“Pool: A Social History of Segregation” (POOL) is a 4,700 square-foot, multi-disciplinary museum exhibition set to open September 3, 2021 in the National Historic Landmark Fairmount Water Works in Philadelphia, illuminating a history of segregated swimming in America and its connection to present-day drowning issues affecting Black communities.
For more than 100 years, pools across the United States have provided a stage for brutal acts of both conformity and social change, as people, ideas and beliefs intersected, clashed and shifted through public recreation. Even before the Supreme Court’s landmark Brown v. Board of Education decision in 1954, federal judges had already issued rulings declaring swimming pool segregation unconstitutional and injunctions forcing cities to desegregate public pools.
For many Black individuals and families, the answer to these growing disparities has been to avoid the water altogether or to stay in the shallow end or to pretend to be able to swim when forced into the water.
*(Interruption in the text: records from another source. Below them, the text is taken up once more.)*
(** * xiaojixing: audio-to-slide-video pipeline, server-side services

    A shallow embedding of the server services of the repository
    (processor.js, videoSynth.js, tts.js, llm.js, asr.js, imageGen.js and
    the background job of index.js) and the properties of the marker
    pipeline stated in the specification.

    Conventions.
    - A JavaScript string is its sequence of UTF-16 code units
      ([jsstring := list N]); [length] is the JS [.length].
    - JavaScript numbers that carry durations and times are modelled by
      exact rationals ([Q]); equalities between times are stated with
      [==] (equality "within floating-point tolerance" of the ideal value).
      Percentages are rounded from the exact quotient, so where the
      quotient is a tie the double computed by the program may round to
      the neighbouring integer (23 / 40 * 100 is 57.5 exactly and
      57.49999999999999 as a double).  Where the rounding of a time
      decides the outcome (the transcription window of a marker and its
      chunks) the module [Float64] repeats the computation with every
      operation rounded to the nearest double ([Doubles.round53]).
      Where a number can be [NaN] (the duration read by a probe) it is a
      [jsnum]; the duration of a synthesis response is kept as the
      service sent it, a number or a string ([LongSpeech]).
    - External boundaries (ffprobe, the speech, language-model and
      text-to-speech services, [JSON.parse], [toLowerCase]) are Section
      variables: every theorem holds for all their behaviours. *)

From Stdlib Require Import List Bool Arith NArith ZArith QArith Qround Qpower.
From Stdlib Require Import Lia Lqa.
From Stdlib Require Import Permutation Sorted.
Import ListNotations.

(* ===================================================================== *)
(** ** JavaScript strings *)
(* ===================================================================== *)

Module JS.

Definition jsstring := list N.

(** Code units of the characters the services test for. *)
Definition LF : N := 0xA.
Definition CJK_STOP : N := 0x3002.        (* 。 *)
Definition FW_EXCL : N := 0xFF01.         (* ！ *)
Definition FW_QUEST : N := 0xFF1F.        (* ？ *)
Definition FW_SEMI : N := 0xFF1B.         (* ； *)
Definition FW_COMMA : N := 0xFF0C.        (* ， *)
Definition COMMA : N := 0x2C.             (* , *)

(** [WhiteSpace] and [LineTerminator] code units removed by
    [String.prototype.trim]. *)
Definition is_ws (c : N) : bool :=
  ((9 <=? c) && (c <=? 13))%N || (c =? 32)%N || (c =? 0xA0)%N
  || (c =? 0x1680)%N || ((0x2000 <=? c) && (c <=? 0x200A))%N
  || (c =? 0x2028)%N || (c =? 0x2029)%N || (c =? 0x202F)%N
  || (c =? 0x205F)%N || (c =? 0x3000)%N || (c =? 0xFEFF)%N.

Fixpoint dropWhile (f : N -> bool) (s : jsstring) : jsstring :=
  match s with
  | [] => []
  | c :: t => if f c then dropWhile f t else s
  end.

Definition trimStart (s : jsstring) : jsstring := dropWhile is_ws s.
Definition trimEnd (s : jsstring) : jsstring := rev (dropWhile is_ws (rev s)).
Definition trim (s : jsstring) : jsstring := trimEnd (trimStart s).

(** JS truthiness of a string: non-empty. *)
Definition truthy (s : jsstring) : bool :=
  match s with [] => false | _ => true end.

Fixpoint prefixb (p s : jsstring) : bool :=
  match p, s with
  | [], _ => true
  | _ :: _, [] => false
  | a :: p', b :: s' => (a =? b)%N && prefixb p' s'
  end.

(** [s.includes(p)] *)
Fixpoint includes (s p : jsstring) : bool :=
  prefixb p s || match s with [] => false | _ :: t => includes t p end.

(** [s.split(/([...])/)] for a one-character class with a capture group:
    text pieces alternate with the captured separators. *)
Fixpoint split_keep (sep : N -> bool) (acc : jsstring) (s : jsstring)
  : list jsstring :=
  match s with
  | [] => [rev acc]
  | c :: t => if sep c then rev acc :: [c] :: split_keep sep [] t
              else split_keep sep (c :: acc) t
  end.

(** [s.split(/([...]+)/)]: as above, a maximal run of separators is one
    captured piece. *)
Fixpoint split_runs (sep : N -> bool) (inrun : bool) (acc : jsstring)
  (s : jsstring) : list jsstring :=
  match s with
  | [] => if inrun then [rev acc; []] else [rev acc]
  | c :: t =>
      if sep c then
        if inrun then split_runs sep true (c :: acc) t
        else rev acc :: split_runs sep true [c] t
      else
        if inrun then rev acc :: split_runs sep false [c] t
        else split_runs sep false (c :: acc) t
  end.

(** [arr.join(sep)] *)
Fixpoint join (sep : jsstring) (l : list jsstring) : jsstring :=
  match l with
  | [] => []
  | [x] => x
  | x :: t => x ++ sep ++ join sep t
  end.

(** [s.substring(a, b)] for [a <= b] (indices past the end are clamped). *)
Definition substring (s : jsstring) (a b : nat) : jsstring :=
  firstn (b - a)%nat (skipn a s).

(** Decimal digits of a natural number, as [String(n)] prints it. *)
Fixpoint digits_fuel (fuel n : nat) (acc : jsstring) : jsstring :=
  match fuel with
  | O => acc
  | S f =>
      let acc' := (N.of_nat (48 + n mod 10)%nat) :: acc in
      if (n / 10 =? 0)%nat then acc' else digits_fuel f (n / 10)%nat acc'
  end.
Definition nat_to_string (n : nat) : jsstring := digits_fuel (S n) n [].

(** ASCII-range [toLowerCase], used to run examples. *)
Definition lower_ascii (c : N) : N :=
  if ((0x41 <=? c) && (c <=? 0x5A))%N then (c + 32)%N else c.
Definition toLowerCaseASCII (s : jsstring) : jsstring := map lower_ascii s.

(** [Buffer.from(s, 'utf-8').length]: one byte below U+0080, two below
    U+0800, four for a surrogate pair, three otherwise (a lone surrogate
    is encoded as U+FFFD). *)
Definition is_high (c : N) : bool := ((0xD800 <=? c) && (c <=? 0xDBFF))%N.
Definition is_low (c : N) : bool := ((0xDC00 <=? c) && (c <=? 0xDFFF))%N.

Fixpoint utf8_length (s : jsstring) : nat :=
  match s with
  | [] => 0%nat
  | c :: t =>
      if (c <? 0x80)%N then (1 + utf8_length t)%nat
      else if (c <? 0x800)%N then (2 + utf8_length t)%nat
      else if is_high c then
        match t with
        | d :: t' => if is_low d then (4 + utf8_length t')%nat else (3 + utf8_length t)%nat
        | [] => 3%nat
        end
      else (3 + utf8_length t)%nat
  end.

End JS.
Import JS.

(* ===================================================================== *)
(** ** Completions: values, thrown errors, try/catch *)
(* ===================================================================== *)

Module Completion.

Record error := mkError { message : jsstring }.

Inductive completion (A : Type) : Type :=
| Normal (a : A)
| Throw (e : error).
Arguments Normal {A} a.
Arguments Throw {A} e.

Definition bind {A B} (c : completion A) (k : A -> completion B) : completion B :=
  match c with
  | Normal a => k a
  | Throw e => Throw e
  end.

(** [try { c } catch (e) { h(e) }] *)
Definition try_catch {A} (c : completion A) (h : error -> completion A)
  : completion A :=
  match c with
  | Normal a => Normal a
  | Throw e => h e
  end.

(** A JavaScript number: a rational or [NaN]. *)
Inductive jsnum := NaN | Num (q : Q).

End Completion.
Import Completion.

(* ===================================================================== *)
(** ** videoSynth.js: subtitle timing and subtitle collection *)
(* ===================================================================== *)

Module VideoSynth.

(** A timed subtitle entry [{text, start, duration}]. *)
Record cue := mkCue { text : jsstring; start : Q; duration : Q }.

(** A cue as the script author (the language model) supplies it: the
    numeric fields may be missing. *)
Record author_cue := mkAuthorCue {
  a_text : jsstring; a_start : option Q; a_duration : option Q }.

(** [Math.max] and [Math.min] on (non-NaN) numbers. *)
Definition js_max (a b : Q) : Q := if Qle_bool a b then b else a.
Definition js_min (a b : Q) : Q := if Qle_bool a b then a else b.

(** Case analysis on every [Math.max] and [Math.min] of the goal: each
    comparison becomes a hypothesis for linear arithmetic. *)
Ltac split_minmax :=
  unfold js_max, js_min in *;
  repeat match goal with
    | |- context [Qle_bool ?a ?b] =>
        let E := fresh "Ecmp" in
        let H := fresh "Hcmp" in
        destruct (Qle_bool a b) eqn:E;
        [ apply Qle_bool_iff in E
        | assert (H : b < a)
            by (apply Qnot_le_lt; intro H; apply Qle_bool_iff in H; congruence);
          clear E ]
    end.

Definition Qnat (n : nat) : Q := inject_Z (Z.of_nat n).

(** The character class [。！？；\n]. *)
Definition is_sentence_end (c : N) : bool :=
  (c =? CJK_STOP)%N || (c =? FW_EXCL)%N || (c =? FW_QUEST)%N
  || (c =? FW_SEMI)%N || (c =? LF)%N.

(** The character class [，,]. *)
Definition is_comma (c : N) : bool := (c =? FW_COMMA)%N || (c =? COMMA)%N.

(** [s => s.trim().length > 0] *)
Definition nonblank (s : jsstring) : bool := (0 <? length (trim s))%nat.

Definition str_eqb (a b : jsstring) : bool :=
  if list_eq_dec N.eq_dec a b then true else false.

(** The loop over [sentences] that merges text with its closing
    punctuation; [current] is [currentSegment], the result lists the
    pushed segments in order, followed by the trailing segment. *)
Fixpoint merge_sentences (sentences : list jsstring) (current : jsstring)
  : list jsstring :=
  match sentences with
  | [] => if truthy (trim current) then [trim current] else []
  | part :: rest =>
      if existsb is_sentence_end part then
        if truthy current then
          (trim current ++ (if str_eqb part [LF] then [] else part))
            :: merge_sentences rest []
        else merge_sentences rest current
      else merge_sentences rest (current ++ part)
  end.

Definition script_segments (script : jsstring) : list jsstring :=
  merge_sentences (filter nonblank (split_keep is_sentence_end [] script)) [].

(** The loop of [splitByComma]; [current] is the accumulated clause. *)
Fixpoint comma_loop (maxLength : nat) (parts : list jsstring)
  (current : jsstring) : list jsstring :=
  match parts with
  | [] => if truthy (trim current) then [trim current] else []
  | part :: rest =>
      if existsb is_comma part then
        let current := current ++ part in
        if Qle_bool (Qnat maxLength * (7 # 10)) (Qnat (length current)) then
          trim current :: comma_loop maxLength rest []
        else comma_loop maxLength rest current
      else
        if (maxLength <? length current + length part)%nat then
          (if truthy (trim current) then [trim current] else [])
            ++ comma_loop maxLength rest part
        else comma_loop maxLength rest (current ++ part)
  end.

Definition ELLIPSIS : jsstring := [0x2E; 0x2E; 0x2E]%N.

Definition splitByComma (text : jsstring) (maxLength : nat) : list jsstring :=
  let parts := filter nonblank (split_keep is_comma [] text) in
  let result := comma_loop maxLength parts [] in
  if (0 <? length result)%nat then result
  else [substring text 0 maxLength ++ ELLIPSIS].

(** The cues pushed for the sub-parts of a comma-split segment, from
    sub-index [subIndex] on. *)
Fixpoint sub_cues (currentTime subDuration : Q) (subIndex : nat)
  (subParts : list jsstring) : list cue :=
  match subParts with
  | [] => []
  | subPart :: rest =>
      mkCue subPart (currentTime + Qnat subIndex * subDuration)
            (js_max 1 subDuration)
        :: sub_cues currentTime subDuration (S subIndex) rest
  end.

(** The duration allotted to segment [index] of [n]. *)
Definition segment_duration (totalDuration : Q) (totalChars n index : nat)
  (segment : jsstring) (currentTime : Q) : Q :=
  let charRatio := Qnat (length segment) / Qnat totalChars in
  let duration := totalDuration * charRatio in
  let duration := js_max (3 # 2) (js_min duration 8) in
  if (index =? n - 1)%nat then js_max (3 # 2) (totalDuration - currentTime)
  else duration.

(** The cues pushed for one segment. *)
Definition segment_cues (segment : jsstring) (currentTime duration : Q)
  : list cue :=
  if (25 <? length segment)%nat then
    let subParts := splitByComma segment 25 in
    let subDuration := duration / Qnat (length subParts) in
    sub_cues currentTime subDuration 0 subParts
  else [mkCue segment currentTime duration].

(** [segments.forEach((segment, index) => ...)], from [index] on. *)
Fixpoint forEach_segment (totalDuration : Q) (totalChars n : nat)
  (index : nat) (segments : list jsstring) (currentTime : Q) : list cue :=
  match segments with
  | [] => []
  | segment :: rest =>
      let duration :=
        segment_duration totalDuration totalChars n index segment currentTime in
      segment_cues segment currentTime duration
        ++ forEach_segment totalDuration totalChars n (S index) rest
             (currentTime + duration)
  end.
But this is just the beginning of the story, really. Past racial discrimination at swimming pools, coupled with a general shift of funds away from public pools to private swimming and recreational opportunities, have had a significant and lasting impact on Black communities—an impact that continues today:
- According to reports from the Centers for Disease Control and Prevention, Black children and teenagers are almost 6 times as likely as white children to drown in a swimming pool.
- USA Swimming reports that 69% of Black children have little to no swimming ability, compared with 42% of white children.
Through an inspiring collective of artists, swimming champions, aquatic activists, researchers and scholars, POOL invites visitors to challenge personal assumptions about the act of swimming together. It encourages the examination of the role of public space in civic life today and in the building of healthy communities and individuals— illuminating the ongoing failures of democracy— as ordinary people continue to push and pull towards a more just world. To change this cycle, people such as swimming champions Cullen Jones, Maritza Correia McClendon, Simone Manuel and Sabir Muhammad and aquatic activists, researchers and scholars such as Ed Accura, Naji Ali, Dr. Angela Beale-Tawfeeq, Kevin Colquitt, Malachi and Olivia Cunningham, Dr. Kevin Dawson, Coach Jim Ellis, Rhonda Harper, Dr. Miriam Lynch, Anthony Patterson, Sr., Bruce Wigo, and Dr. Jeff Wiltse, believe the answer to correcting these disparities can be found in making the lifesaving skill of swimming available to all.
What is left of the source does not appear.